If you have one of the devices listed above, you can likely expect a software update to be sent to you automatically. This update is being sent to Samsung devices starting today.

NOTE: This is not the Android 6.0 Marshmallow update. That's different.

This update patches a variety of issues. Each of these issues is listed below, via Samsung's posting SMR-Jan-2016, January 2016.

SVE-2015-4958: msm_sensor_config security issues
Severity: Medium
Affected versions: KK(4.4) and L with APQ8084, MSM8974, and MSM8974pro chipset
Reported on: September 25, 2015
Disclosure status: This issue is publicly known.
A vulnerability using without checking the boundary of buffers can lead to memory corruption.
The applied patch avoids an illegal access to memory by checking the boundary.

SVE-2015-5081: Exposed provider and SQLi in SecEmailSync
Severity: High
Affected versions: L(5.0/5.1)
Reported on: October 10, 2015
Disclosure status: This issue is publicly known.
The combination of allowing unprivileged local applications to access some providers and having SQL injection (SQLi) vulnerability can enable any application to access all messages from ‘SecEmail.
The supplied patch prevents SQLi vulnerability by changing query code and unprivileged access by restricting the permission.

SVE-2015-5109: Samsung Galaxy S6: android.media.process Face Recognition Memory Corruption (MdConvertLine)
Severity: Critical
Affected versions: KK(4.2/4.3/4.4), L(5.0/5.1)
Reported on: October 7, 2015
Disclosure status: This issue is publicly known.
When a malformed BMP image is scanned by a facial recognition library, it can trigger an arbitrary code execution as overwriting the return address from a stack or a register.
The newly released ‘libfacerecognition’ library includes a defense code for prevention of memory corruption.

SVE-2015-5110: Samsung Galaxy S6: libQjpeg je_free Crash
Severity: Critical
Affected versions: L(5.0/5.1)
Reported on: November 7, 2015
Disclosure status: This issue is publicly known.
A malformed JPEG file can make memory corruption due to a flaw in ‘libQjpeg.so’ and it is possible to be used to exploit vulnerability.
The newly released ‘libQjpeg’ library includes a defense code for prevention of memory corruption.

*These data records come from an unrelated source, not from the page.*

Lemma segments_oneLine (p : jsstring) : In p segments -> oneLine p.
Proof.
  intros [<- | [<- | [<- | [<- | [<- | []]]]]]; repeat constructor.
Qed.

(** X7.  A link that is accepted holds no line terminator: no LF, CR,
    U+2028 or U+2029 anywhere. *)
Theorem isJioSaavnLink_single_line :
  forall u : jsstring,
    isJioSaavnLink u = true ->
    Forall (fun c => isLineTerminator c = false) u.
Proof.
  intros u H. apply isJioSaavnLink_iff in H
    as (proto & www & seg & rest & -> & Hp & Hw & Hs & [_ Hr]).
  assert (Hu : oneLine (proto ++ www ++ js "jiosaavn.com/" ++ seg ++ js "/" ++ rest)).
  { apply Forall_app; split; [apply protocols_oneLine; assumption|].
    apply Forall_app; split.
    { destruct Hw as [-> | (c & Hc & ->)]; repeat constructor. assumption. }
    apply Forall_app; split; [repeat constructor|].
    apply Forall_app; split; [apply segments_oneLine; assumption|].
    apply Forall_app; split; [repeat constructor | assumption]. }
  eapply Forall_impl; [|exact Hu]. intros c Hc. unfold class_dot in Hc.
  apply negb_true_iff in Hc. exact Hc.
Qed.

Lemma isJioSaavnLink_single_line_witness :
  Forall (fun c => isLineTerminator c = false)
         (js "jiosaavn.com/shows/a-b/c?d=1").
Proof.
  apply isJioSaavnLink_single_line. reflexivity.
Defined.

(** X8.  Nothing is asked of what follows the section: an accepted link
    stays accepted when any text without line terminators is appended. *)
Theorem isJioSaavnLink_extends :
  forall u v : jsstring,
    isJioSaavnLink u = true ->
    Forall (fun c => isLineTerminator c = false) v ->
    isJioSaavnLink (u ++ v) = true.
Proof.
  intros u v H Hv. apply isJioSaavnLink_iff in H
    as (proto & www & seg & rest & -> & Hp & Hw & Hs & [Hne Hr]).
  apply isJioSaavnLink_iff. exists proto, www, seg, (rest ++ v).
  split; [rewrite <- !app_assoc; reflexivity|].
  repeat (split; [assumption|]). split.
  - destruct rest; [congruence | discriminate].
  - apply Forall_app. split; [assumption|].
    eapply Forall_impl; [|exact Hv]. intros c Hc. unfold class_dot.
    rewrite Hc. reflexivity.
Qed.

Lemma isJioSaavnLink_extends_witness :
  isJioSaavnLink (js "https://www.jiosaavn.com/song/x" ++ js " <script>") = true.
Proof.
  apply isJioSaavnLink_extends; [reflexivity | repeat constructor].
Defined.

End LinkMore.

(** ** More on the time formatter *)

Module FormatTimeMore.
Import JS Num Utils Spec NumFacts.

(** X9.  A time that is not a finite Number is not rejected: when
    [Number(time)] is NaN, as for a string that is not numeric,
    [formatTime] returns "NaN:NaN"; for the infinities the minutes print
    as the infinity and the seconds as NaN, without a padding zero. *)
Theorem formatTime_not_finite :
  forall (stringToNumber : jsstring -> number)
         (numberToStringOther : number -> jsstring)
         (time : number + jsstring),
    (toNumber stringToNumber time = S754_nan ->
     formatTime stringToNumber numberToStringOther time = js "NaN:NaN") /\
    (toNumber stringToNumber time = S754_infinity false ->
     formatTime stringToNumber numberToStringOther time = js "Infinity:NaN") /\
    (toNumber stringToNumber time = S754_infinity true ->
     formatTime stringToNumber numberToStringOther time = js "-Infinity:NaN").
Proof.
  intros stn other time. unfold formatTime.
  repeat split; intros ->; reflexivity.
Qed.

Lemma formatTime_not_finite_witness :
  formatTime (fun _ => S754_nan) (fun _ => []) (inr (js "3:45")) = js "NaN:NaN" /\
  formatTime (fun _ => S754_nan) (fun _ => []) (inl (S754_infinity true)) =
  js "-Infinity:NaN".
Proof.
  split.
  - apply (proj1 (formatTime_not_finite (fun _ => S754_nan) (fun _ => [])
                    (inr (js "3:45")))). reflexivity.
  - apply (proj2 (proj2 (formatTime_not_finite (fun _ => S754_nan) (fun _ => [])
                    (inl (S754_infinity true))))). reflexivity.
Defined.

End FormatTimeMore.

(** ** More on the home-data cache *)

Module HomeDataMore.
Import JS Utils More HomeDataProps.

Section Calls.
Context {Album Song Playlist Chart : Type}.
Variable api : nat -> completion (option (HomeData Album Song Playlist Chart)).

Let world := World Album Song Playlist Chart.

Lemma getHomeData_hit (w : world) payload :
homeData (root w) = Some payload ->
getHomeData api w = (Normal (Some (reshape payload)), w).
Proof.
intros Hhit. unfold getHomeData, Eff.seq, getState. rewrite Hhit.
reflexivity.
Qed.

Lemma getHomeData_miss_stored (w : world) payload :
homeData (root w) = None ->
api (apiCalls w) = Normal (Some payload) ->
getHomeData api w =
(Normal (Some (reshape payload)),
 {| root := {| homeData := Some payload |}; apiCalls := S (apiCalls w) |}).
Proof.
intros Hmiss Hapi. unfold getHomeData, Eff.seq, getState, api_getHomeData.
rewrite Hmiss, Hapi. reflexivity.
Qed.

Lemma getHomeData_miss_nothing (w : world) :
homeData (root w) = None ->
api (apiCalls w) = Normal None ->
getHomeData api w =
(Normal None, {| root := root w; apiCalls := S (apiCalls w) |}).
Proof.
intros Hmiss Hapi. unfold getHomeData, Eff.seq, getState, api_getHomeData.
rewrite Hmiss, Hapi. reflexivity.
Qed.

(** X10.  A fetch that fails is not remembered.  With an empty cache, a
  rejection of the API goes to the caller and an answer without a
  payload gives no view; either way the cache stays empty, and the next
  call asks the API again and caches what it then gets. *)
Theorem getHomeData_failure_not_cached :
forall w : world,
  homeData (root w) = None ->
  (forall e,
     api (apiCalls w) = Throw e ->
     getHomeData api w =
     (Throw e, {| root := root w; apiCalls := S (apiCalls w) |})) /\
  (api (apiCalls w) = Normal None ->
   getHomeData api w =
   (Normal None, {| root := root w; apiCalls := S (apiCalls w) |})) /\
  (forall payload,
     api (S (apiCalls w)) = Normal (Some payload) ->
     getHomeData api {| root := root w; apiCalls := S (apiCalls w) |} =
     (Normal (Some (reshape payload)),
      {| root := {| homeData := Some payload |};
         apiCalls := S (S (apiCalls w)) |})).
Proof.
intros w Hmiss. split; [|split].
- intros e Hapi. apply getHomeData_miss_rejected; assumption.
- apply getHomeData_miss_nothing; assumption.
- intros payload Hapi. apply getHomeData_miss_stored; assumption.
Qed.

(** X11.  Once the cache holds a payload, any number of calls in a row
  return the same view and leave the world as it is: the API is not
  called again and the cache is not replaced. *)
Theorem getHomeData_repeated_hits :
forall (w : world) payload (n : nat),
  homeData (root w) = Some payload ->
  getHomeDataTimes api n w = (repeat (Normal (Some (reshape payload))) n, w).
Proof.
intros w payload n Hhit. induction n as [|n IH]; [reflexivity|].
cbn [getHomeDataTimes repeat].
rewrite (getHomeData_hit w payload Hhit), IH. reflexivity.
Qed.

Lemma getHomeDataTimes_miss (n : nat) (w : world) :
homeData (root w) = None ->
getHomeDataTimes api (S n) w =
match api (apiCalls w) with
| Normal (Some payload) =>
  (repeat (Normal (Some (reshape payload))) (S n),
   {| root := {| homeData := Some payload |}; apiCalls := S (apiCalls w) |})
| Normal None =>
  (Normal None ::
   fst (getHomeDataTimes api n {| root := root w; apiCalls := S (apiCalls w) |}),
   snd (getHomeDataTimes api n {| root := root w; apiCalls := S (apiCalls w) |}))
| Throw e =>
  (Throw e ::
   fst (getHomeDataTimes api n {| root := root w; apiCalls := S (apiCalls w) |}),
   snd (getHomeDataTimes api n {| root := root w; apiCalls := S (apiCalls w) |}))
end.
Proof.
intros Hmiss. cbn [getHomeDataTimes].
destruct (api (apiCalls w)) as [[payload|]|e] eqn:Hapi.
- rewrite (getHomeData_miss_stored w payload Hmiss Hapi).
  rewrite (getHomeData_repeated_hits
             {| root := {| homeData := Some payload |};
                apiCalls := S (apiCalls w) |} payload n eq_refl).
  reflexivity.
- rewrite (getHomeData_miss_nothing w Hmiss Hapi).
  destruct (getHomeDataTimes api n _); reflexivity.
- rewrite (getHomeData_miss_rejected api w e Hmiss Hapi).
  destruct (getHomeDataTimes api n _); reflexivity.
Qed.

SVE-2015-5131: FRP/RL Bypass issue by hacking tools
Severity: Critical
Affected versions: All devices supporting FRP/RL
Reported on: November 11, 2015
Disclosure status: This issue is publicly known.
A vulnerability from download mode can reset FRP/RL partition by using ‘Odin’ protocol.
The applied patch is concerned with bootloader which is a confidential part even inside of Samsung.

SVE-2015-5133: IAndroidShm IAPAService service DoS
Severity: Low
Affected versions: KK(4.4), L(5.0/5.1)
Reported on: October 30, 2015
Disclosure status: This issue is publicly known.
A vulnerability without proper exception handling in system services can lead to crash by calling malicious service commands.
The applied patch prevents crash by checking the condition of service commands.

The first thing to do with your Galaxy S6

If you wish to try to attain updates on your Samsung Galaxy smartphone or tablet immediately, you can head to settings, go to the bottom of your settings list, and tap the System Update button. Inside you'll find another button to check, and check automatically. This is generally the place you get Google-pushed updates, but you never know, could be magic.

samsungupdate

You could also just chill and wait.

That update will come to you eventually.